# Data for the task

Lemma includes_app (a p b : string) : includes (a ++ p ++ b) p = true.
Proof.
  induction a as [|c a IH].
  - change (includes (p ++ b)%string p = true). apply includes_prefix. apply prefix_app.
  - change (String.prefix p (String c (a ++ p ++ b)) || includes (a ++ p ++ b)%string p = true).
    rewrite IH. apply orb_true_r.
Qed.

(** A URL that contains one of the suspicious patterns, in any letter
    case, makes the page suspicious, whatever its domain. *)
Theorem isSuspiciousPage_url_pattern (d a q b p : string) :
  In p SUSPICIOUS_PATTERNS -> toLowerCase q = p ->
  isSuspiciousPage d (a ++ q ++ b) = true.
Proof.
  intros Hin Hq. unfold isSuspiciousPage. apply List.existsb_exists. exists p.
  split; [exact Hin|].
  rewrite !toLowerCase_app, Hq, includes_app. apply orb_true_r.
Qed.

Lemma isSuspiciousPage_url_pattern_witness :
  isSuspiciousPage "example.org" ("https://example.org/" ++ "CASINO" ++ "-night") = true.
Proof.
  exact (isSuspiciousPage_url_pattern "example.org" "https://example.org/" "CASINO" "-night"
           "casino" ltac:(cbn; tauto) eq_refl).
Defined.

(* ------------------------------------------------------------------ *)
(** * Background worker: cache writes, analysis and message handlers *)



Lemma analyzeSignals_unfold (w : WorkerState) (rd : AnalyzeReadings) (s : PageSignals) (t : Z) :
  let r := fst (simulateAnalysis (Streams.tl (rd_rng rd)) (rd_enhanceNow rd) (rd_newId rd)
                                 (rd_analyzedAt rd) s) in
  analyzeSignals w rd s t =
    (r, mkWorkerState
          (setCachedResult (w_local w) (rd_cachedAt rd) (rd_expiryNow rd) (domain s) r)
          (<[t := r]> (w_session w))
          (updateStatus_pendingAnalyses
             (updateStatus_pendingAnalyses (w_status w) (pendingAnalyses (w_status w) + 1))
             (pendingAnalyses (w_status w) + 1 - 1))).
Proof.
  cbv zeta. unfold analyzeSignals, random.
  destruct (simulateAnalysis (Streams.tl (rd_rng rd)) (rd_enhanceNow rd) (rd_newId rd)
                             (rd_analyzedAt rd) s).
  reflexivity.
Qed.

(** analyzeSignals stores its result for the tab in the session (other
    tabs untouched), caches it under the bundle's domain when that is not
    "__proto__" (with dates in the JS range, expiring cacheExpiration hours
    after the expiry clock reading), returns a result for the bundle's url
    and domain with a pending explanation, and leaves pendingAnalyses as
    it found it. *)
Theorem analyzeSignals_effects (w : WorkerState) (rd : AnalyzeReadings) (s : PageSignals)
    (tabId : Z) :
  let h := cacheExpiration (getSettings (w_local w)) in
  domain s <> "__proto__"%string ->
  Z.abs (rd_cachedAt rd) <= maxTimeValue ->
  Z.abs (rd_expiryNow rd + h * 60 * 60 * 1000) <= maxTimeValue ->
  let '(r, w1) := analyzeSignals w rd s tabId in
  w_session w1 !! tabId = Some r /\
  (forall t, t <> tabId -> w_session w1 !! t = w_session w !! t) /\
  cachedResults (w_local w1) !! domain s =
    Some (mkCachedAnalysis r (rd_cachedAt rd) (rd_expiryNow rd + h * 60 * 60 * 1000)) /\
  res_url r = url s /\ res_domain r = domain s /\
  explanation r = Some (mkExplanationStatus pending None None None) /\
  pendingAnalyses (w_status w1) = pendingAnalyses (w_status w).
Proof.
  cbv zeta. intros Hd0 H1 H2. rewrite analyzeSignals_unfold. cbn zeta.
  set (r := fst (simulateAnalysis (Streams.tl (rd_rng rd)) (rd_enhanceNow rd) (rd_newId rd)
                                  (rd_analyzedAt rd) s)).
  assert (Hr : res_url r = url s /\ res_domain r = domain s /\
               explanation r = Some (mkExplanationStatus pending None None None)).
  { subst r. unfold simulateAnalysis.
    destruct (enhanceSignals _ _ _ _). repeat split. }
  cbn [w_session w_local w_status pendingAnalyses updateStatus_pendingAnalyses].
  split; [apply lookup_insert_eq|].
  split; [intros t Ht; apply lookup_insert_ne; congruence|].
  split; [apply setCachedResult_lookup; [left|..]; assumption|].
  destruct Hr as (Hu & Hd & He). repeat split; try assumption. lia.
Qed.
---
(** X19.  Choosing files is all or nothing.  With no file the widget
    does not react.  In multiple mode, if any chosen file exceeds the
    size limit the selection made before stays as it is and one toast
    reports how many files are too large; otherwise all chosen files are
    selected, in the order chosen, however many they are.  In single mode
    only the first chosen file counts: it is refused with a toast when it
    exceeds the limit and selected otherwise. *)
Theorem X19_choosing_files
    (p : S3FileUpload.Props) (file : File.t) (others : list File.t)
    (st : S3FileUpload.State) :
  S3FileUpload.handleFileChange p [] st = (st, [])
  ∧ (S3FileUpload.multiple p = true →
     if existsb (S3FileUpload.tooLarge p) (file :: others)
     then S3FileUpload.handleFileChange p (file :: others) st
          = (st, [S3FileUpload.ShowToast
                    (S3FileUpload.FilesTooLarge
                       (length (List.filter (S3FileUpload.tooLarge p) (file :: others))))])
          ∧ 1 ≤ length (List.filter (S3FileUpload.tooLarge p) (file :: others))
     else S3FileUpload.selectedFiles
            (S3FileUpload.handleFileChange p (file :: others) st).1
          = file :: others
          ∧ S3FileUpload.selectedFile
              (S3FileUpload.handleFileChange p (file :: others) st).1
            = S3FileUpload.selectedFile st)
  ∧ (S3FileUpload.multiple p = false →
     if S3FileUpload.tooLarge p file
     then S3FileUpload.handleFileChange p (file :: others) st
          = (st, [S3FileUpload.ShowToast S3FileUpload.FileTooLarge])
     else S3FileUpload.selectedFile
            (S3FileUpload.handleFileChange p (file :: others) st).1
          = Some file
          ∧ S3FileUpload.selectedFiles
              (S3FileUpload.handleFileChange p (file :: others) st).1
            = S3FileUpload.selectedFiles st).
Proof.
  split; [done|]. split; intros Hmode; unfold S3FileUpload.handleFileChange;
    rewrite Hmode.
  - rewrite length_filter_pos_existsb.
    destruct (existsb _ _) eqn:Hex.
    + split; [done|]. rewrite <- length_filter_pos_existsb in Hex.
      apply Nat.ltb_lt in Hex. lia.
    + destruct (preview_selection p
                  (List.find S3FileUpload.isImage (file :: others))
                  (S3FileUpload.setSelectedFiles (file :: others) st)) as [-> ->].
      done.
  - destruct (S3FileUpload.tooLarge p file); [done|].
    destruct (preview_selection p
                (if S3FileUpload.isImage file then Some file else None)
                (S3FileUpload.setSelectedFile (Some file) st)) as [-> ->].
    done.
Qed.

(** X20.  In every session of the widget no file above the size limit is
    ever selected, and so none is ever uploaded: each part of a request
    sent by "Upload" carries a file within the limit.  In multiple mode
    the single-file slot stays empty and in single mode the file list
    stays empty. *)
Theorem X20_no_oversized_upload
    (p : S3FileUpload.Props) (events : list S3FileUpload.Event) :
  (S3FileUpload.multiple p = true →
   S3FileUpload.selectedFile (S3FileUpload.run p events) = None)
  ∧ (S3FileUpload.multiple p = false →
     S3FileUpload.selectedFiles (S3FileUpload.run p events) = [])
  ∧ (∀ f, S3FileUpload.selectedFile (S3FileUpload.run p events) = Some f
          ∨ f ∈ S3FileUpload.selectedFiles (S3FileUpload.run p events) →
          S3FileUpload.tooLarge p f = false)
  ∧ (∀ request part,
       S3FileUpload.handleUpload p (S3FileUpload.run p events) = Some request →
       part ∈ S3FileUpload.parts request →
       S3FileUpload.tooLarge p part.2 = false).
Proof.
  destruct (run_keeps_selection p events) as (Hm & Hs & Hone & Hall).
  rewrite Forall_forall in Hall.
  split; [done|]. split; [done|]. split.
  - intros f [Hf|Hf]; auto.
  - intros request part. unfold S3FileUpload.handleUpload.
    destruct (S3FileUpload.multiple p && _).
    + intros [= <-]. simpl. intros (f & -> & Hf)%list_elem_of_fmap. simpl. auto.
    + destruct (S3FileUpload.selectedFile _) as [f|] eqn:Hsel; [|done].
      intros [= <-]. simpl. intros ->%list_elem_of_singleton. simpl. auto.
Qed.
...
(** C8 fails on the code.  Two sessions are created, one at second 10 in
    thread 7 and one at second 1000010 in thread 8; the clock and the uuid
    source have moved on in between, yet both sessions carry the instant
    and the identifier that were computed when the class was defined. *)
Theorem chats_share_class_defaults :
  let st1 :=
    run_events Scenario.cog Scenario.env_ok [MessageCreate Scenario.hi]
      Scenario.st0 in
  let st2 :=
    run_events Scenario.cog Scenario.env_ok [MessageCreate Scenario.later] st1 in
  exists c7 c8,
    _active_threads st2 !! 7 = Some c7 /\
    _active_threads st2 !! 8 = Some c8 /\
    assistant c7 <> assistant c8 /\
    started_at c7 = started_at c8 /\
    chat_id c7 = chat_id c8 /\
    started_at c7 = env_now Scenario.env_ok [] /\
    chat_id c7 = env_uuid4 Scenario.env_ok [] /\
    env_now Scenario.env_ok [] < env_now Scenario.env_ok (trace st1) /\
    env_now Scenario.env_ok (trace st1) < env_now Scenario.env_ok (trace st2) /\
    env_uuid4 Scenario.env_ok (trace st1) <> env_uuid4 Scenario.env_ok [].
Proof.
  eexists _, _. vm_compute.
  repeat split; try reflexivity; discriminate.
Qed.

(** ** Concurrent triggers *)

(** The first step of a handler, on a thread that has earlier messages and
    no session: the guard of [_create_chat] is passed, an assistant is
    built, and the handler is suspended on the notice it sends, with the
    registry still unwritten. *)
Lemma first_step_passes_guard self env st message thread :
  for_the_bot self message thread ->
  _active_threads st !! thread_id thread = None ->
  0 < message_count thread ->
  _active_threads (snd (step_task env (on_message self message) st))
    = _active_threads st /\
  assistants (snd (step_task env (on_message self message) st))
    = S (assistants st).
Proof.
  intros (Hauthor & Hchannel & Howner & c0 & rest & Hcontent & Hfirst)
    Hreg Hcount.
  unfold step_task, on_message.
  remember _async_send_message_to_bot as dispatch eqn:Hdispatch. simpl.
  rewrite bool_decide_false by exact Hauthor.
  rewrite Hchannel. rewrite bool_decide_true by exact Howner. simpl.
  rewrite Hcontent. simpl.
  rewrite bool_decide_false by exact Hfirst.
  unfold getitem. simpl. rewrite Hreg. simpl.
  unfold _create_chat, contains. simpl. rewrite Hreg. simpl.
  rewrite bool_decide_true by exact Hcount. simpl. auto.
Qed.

# What you need to do
Beginning with the line containing "if S3FileUpload.tooLarge p file" in the material above, copy every line exactly until you have copied the line containing "S3FileUpload.selectedFile (S3FileUpload.run p events) = None)".

# Response to the exercise
     if S3FileUpload.tooLarge p file
     then S3FileUpload.handleFileChange p (file :: others) st
          = (st, [S3FileUpload.ShowToast S3FileUpload.FileTooLarge])
     else S3FileUpload.selectedFile
            (S3FileUpload.handleFileChange p (file :: others) st).1
          = Some file
          ∧ S3FileUpload.selectedFiles
              (S3FileUpload.handleFileChange p (file :: others) st).1
            = S3FileUpload.selectedFiles st).
Proof.
  split; [done|]. split; intros Hmode; unfold S3FileUpload.handleFileChange;
    rewrite Hmode.
  - rewrite length_filter_pos_existsb.
    destruct (existsb _ _) eqn:Hex.
    + split; [done|]. rewrite <- length_filter_pos_existsb in Hex.
      apply Nat.ltb_lt in Hex. lia.
    + destruct (preview_selection p
                  (List.find S3FileUpload.isImage (file :: others))
                  (S3FileUpload.setSelectedFiles (file :: others) st)) as [-> ->].
      done.
  - destruct (S3FileUpload.tooLarge p file); [done|].
    destruct (preview_selection p
                (if S3FileUpload.isImage file then Some file else None)
                (S3FileUpload.setSelectedFile (Some file) st)) as [-> ->].
    done.
Qed.

(** X20.  In every session of the widget no file above the size limit is
    ever selected, and so none is ever uploaded: each part of a request
    sent by "Upload" carries a file within the limit.  In multiple mode
    the single-file slot stays empty and in single mode the file list
    stays empty. *)
Theorem X20_no_oversized_upload
    (p : S3FileUpload.Props) (events : list S3FileUpload.Event) :
  (S3FileUpload.multiple p = true →
   S3FileUpload.selectedFile (S3FileUpload.run p events) = None)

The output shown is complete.